The problem: In the data below, find each line containing the string "ParentDigest" and return it.

[Stored items]
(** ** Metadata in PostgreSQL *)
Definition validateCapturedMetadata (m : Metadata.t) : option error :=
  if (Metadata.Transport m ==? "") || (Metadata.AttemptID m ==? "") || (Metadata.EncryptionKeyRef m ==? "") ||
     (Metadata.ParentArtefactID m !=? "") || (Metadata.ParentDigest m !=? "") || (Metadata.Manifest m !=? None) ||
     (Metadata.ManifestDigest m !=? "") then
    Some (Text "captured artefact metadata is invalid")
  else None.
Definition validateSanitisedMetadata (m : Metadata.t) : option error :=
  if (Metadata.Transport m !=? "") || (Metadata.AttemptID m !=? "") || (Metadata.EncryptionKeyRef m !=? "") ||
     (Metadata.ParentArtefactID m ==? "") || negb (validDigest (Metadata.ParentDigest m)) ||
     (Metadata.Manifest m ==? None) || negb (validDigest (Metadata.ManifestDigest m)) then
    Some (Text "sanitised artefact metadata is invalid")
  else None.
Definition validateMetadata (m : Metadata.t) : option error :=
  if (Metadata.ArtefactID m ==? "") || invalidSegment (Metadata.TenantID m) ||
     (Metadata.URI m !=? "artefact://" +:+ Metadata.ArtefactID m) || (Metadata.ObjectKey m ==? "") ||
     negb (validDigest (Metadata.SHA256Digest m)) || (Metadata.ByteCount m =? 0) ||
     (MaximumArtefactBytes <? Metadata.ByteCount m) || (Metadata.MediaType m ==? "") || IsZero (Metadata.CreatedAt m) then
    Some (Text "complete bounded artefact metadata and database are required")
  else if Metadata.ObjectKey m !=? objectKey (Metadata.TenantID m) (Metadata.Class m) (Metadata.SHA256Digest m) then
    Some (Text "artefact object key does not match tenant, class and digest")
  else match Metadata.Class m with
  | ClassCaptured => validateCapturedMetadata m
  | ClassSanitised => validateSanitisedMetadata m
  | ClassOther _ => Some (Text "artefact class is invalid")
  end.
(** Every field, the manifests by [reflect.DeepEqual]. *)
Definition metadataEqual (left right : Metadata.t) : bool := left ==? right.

Finished exercise:
     (Metadata.ParentArtefactID m !=? "") || (Metadata.ParentDigest m !=? "") || (Metadata.Manifest m !=? None) ||
     (Metadata.ParentArtefactID m ==? "") || negb (validDigest (Metadata.ParentDigest m)) ||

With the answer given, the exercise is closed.